矯正治療は、通常2〜3年の治療期間が必要です。しかし、矯正相談を訪れる人の中には、様々な事情があり、短期間で治療を完了せざるを得ない患者さんもいます。
たとえば、結婚式や留学を間近に控えている方の矯正治療です。このように治療期間が限られている場合の手段として、いくつかの方法が挙げられます。
中でも、ここでは、通常より短い治療期間で矯正を完了できる「マルチループ矯正」について説明します。
マルチループ矯正とは
マルチループ矯正は、複数の曲げ(または、ループ)を加えたマルチループワイヤーを用いて行う矯正方法のことです。この特殊なワイヤーを用いることで、約1年という短い治療期間で矯正治療を完了することができます。
これは、一般的な矯正治療における治療期間の半分に相当します。なぜ、マルチループ矯正では、このように治療期間を大幅に短縮できるのでしょうか?

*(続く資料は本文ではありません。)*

(** [os.mkdir] adds the directory its path resolves to, an entry of an
    existing directory. *)
Lemma os_mkdir_ok (d d' : disk) (comps : list string) :
  wf_disk d -> os_mkdir d comps = inl d' ->
  wf_disk d' /\ keeps_dirs d d' /\ files d' = files d /\ path_is_dir d' comps = true.
Proof.
  destruct d as [fs ds]. unfold os_mkdir. intros W H.
  destruct (walk _ [] comps) as [q | e] eqn:Wk; [| discriminate].
  destruct (is_dir _ q || is_file _ q) eqn:E; [discriminate |]. injection H as <-.
  apply orb_false_iff in E as [E1 E2].
  destruct (walk_target _ _ _ W Wk) as [D | [Nq P]]; [congruence |].
  assert (K : keeps_dirs (Disk fs ds) (Disk fs (q :: ds))) by (intros r Hr; now rewrite is_dir_cons, Hr, orb_true_r).
  destruct W as [Wd Wf]. repeat split; [| | exact K | ].
  - cbn [dirs]. constructor; [split; [exact Nq | split; [now apply K | exact E2]] |].
    eapply Forall_impl; [| exact Wd]. intros r (N & Pr & F). repeat split; [exact N | now apply K | exact F].
  - cbn [files] in *. rewrite Forall_forall in *. intros e He. destruct (Wf e He) as (N & Pe & De).
    repeat split; [exact N | now apply K |]. rewrite is_dir_cons, De, orb_false_r. apply parts_eqb_neq.
    intros Eq. enough (is_file (Disk fs ds) q = true) by congruence. rewrite <- Eq. exact (in_files_is_file (Disk fs ds) e He).
  - unfold path_is_dir. rewrite (walk_keep _ _ _ _ _ K Wk), is_dir_cons, parts_eqb_refl. reflexivity.
Qed.

Lemma disk_same (d : disk) (P : Prop) : wf_disk d -> P -> wf_disk d /\ keeps_dirs d d /\ files d = files d /\ P.
Proof. intros W H. exact (conj W (conj (keeps_refl d) (conj eq_refl H))). Qed.

(** [Path.mkdir(parents=True, exist_ok=True)] keeps the disk well
    formed, adds directories and changes no file, and when it returns there
    is a directory at its path. *)
Lemma mkdir_rev_ok (d d' : disk) (rc : list string) (r : res unit) :
  wf_disk d -> mkdir_rev rc d = (d', r) ->
  wf_disk d' /\ keeps_dirs d d' /\ files d' = files d /\ (r = Ok tt -> path_is_dir d' (rev rc) = true).
Proof.
  intros W. revert d' r. induction rc as [| x rc IH]; intros d' r H; cbn [mkdir_rev] in H;
    (destruct (os_mkdir d _) as [d1 | e] eqn:M;
     [injection H as <- <-; destruct (os_mkdir_ok _ _ _ W M) as (? & ? & ? & ?); auto |]);
    destruct e;
    try (destruct (path_is_dir d _) eqn:P; injection H as <- <-; apply disk_same; auto; discriminate).
  - injection H as <- <-. apply disk_same; [exact W | discriminate].
  - destruct (mkdir_rev rc d) as [d1 [u | e]] eqn:R; destruct (IH _ _ eq_refl) as (W1 & K1 & F1 & _); cbn in H;
      [| injection H as <- <-; refine (conj W1 (conj K1 (conj F1 _))); discriminate].
    destruct (os_mkdir d1 _) as [d2 | e] eqn:M2.
    + injection H as <- <-. destruct (os_mkdir_ok _ _ _ W1 M2) as (W2 & K2 & F2 & P2).
      refine (conj W2 (conj (keeps_trans _ _ _ K1 K2) (conj _ (fun _ => P2)))). congruence.
    + destruct e; [injection H as <- <-; refine (conj W1 (conj K1 (conj F1 _))); discriminate | ..];
        (destruct (path_is_dir d1 _) eqn:P; injection H as <- <-;
         refine (conj W1 (conj K1 (conj F1 _))); [intros _; exact P | discriminate]).
Qed.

そこには、「ワイヤーの特性」「通院頻度」「治療コンセプト」といった3つの特徴があるからなのです。
マルチループ矯正による治療期間の短縮
ワイヤーの特性
マルチループワイヤーには、特殊な曲げがワイヤーの中にたくさん組み込まれています。その曲げが、それぞれバネの役割を果たします。
このバネの効果を利用して、通常より非常に弱いチカラを、持続的に歯に加えることができるようになります。そして、この継続的に作用する弱いチカラは、矯正治療にとって非常に望ましい状態なのです。
このように、歯にとって理想的なチカラを加えることで、歯は通常よりスムーズに動くようになり、治療期間を短縮することができるのです。
通院の頻度
最適なチカラ、つまり非常に弱く継続的に作用するチカラを加えると、歯は活発に動きます。それにともなって、矯正装置の調整間隔についても、通常より短くする必要があります。
私のクリニックでは、マルチループ矯正を行っている患者さんには、2週間毎に通院してもらって調整するようにしています。一般的な矯正の通院間隔が、1ヶ月毎なので、約半分の間隔です。
このように、矯正装置を調整する間隔を頻繁にすることで、全体の治療期間を短くすることができるのです。
治療コンセプト
一般的な矯正治療の方法が、上下の歯を動かすことによって正しい噛み合わせの関係を構築しようとするのに対して、マルチループ矯正は、奥歯の高さや、全体の噛む面を調整することによって下顎の位置を変化させる治療法です。
つまり、下アゴの位置を動かすことで、噛み合わせを確立する方法です。上下のアゴの位置関係ごと変化させる治療法であるため、通常より短い治療期間で治療を完了することが可能になります。
実際に、マルチループ矯正を行った事例
以前、私が運営するクリニックに,出っ歯の治療を希望する女性が矯正相談にきました。ところが、彼女は1年後に結婚式を控えており、それまでに矯正治療を終えたいという強い希望がありました。
そこで、私はマルチループ矯正について、彼女に提案することにしました。なぜなら、マルチループワイヤーを用いて矯正を行えば、1年以内に治療を完了することができると判断したからです。
治療方法について説明すると、彼女はすぐに矯正治療を開始することを決心しました。その後、2週間毎にワイヤーの調整を繰り返すことで、10ヶ月後には予定どおり治療を完了することができました。
キレイな歯並びで結婚式に臨めたことで、彼女はとても喜んでいました。
まとめ
治療期間が限られている場合の矯正には、マルチループワイヤーを用いた治療が効果的です。通常より頻繁に調整を行う必要がありますが、半分の期間で治療を完了することができます。
マルチループ矯正を考えている方は、まずはこの治療が受けられる歯科医院を見つけることが重要です。
そして、マルチループ矯正が受けられる歯科医院を見つけたうえで、矯正相談に行くようにして下さい。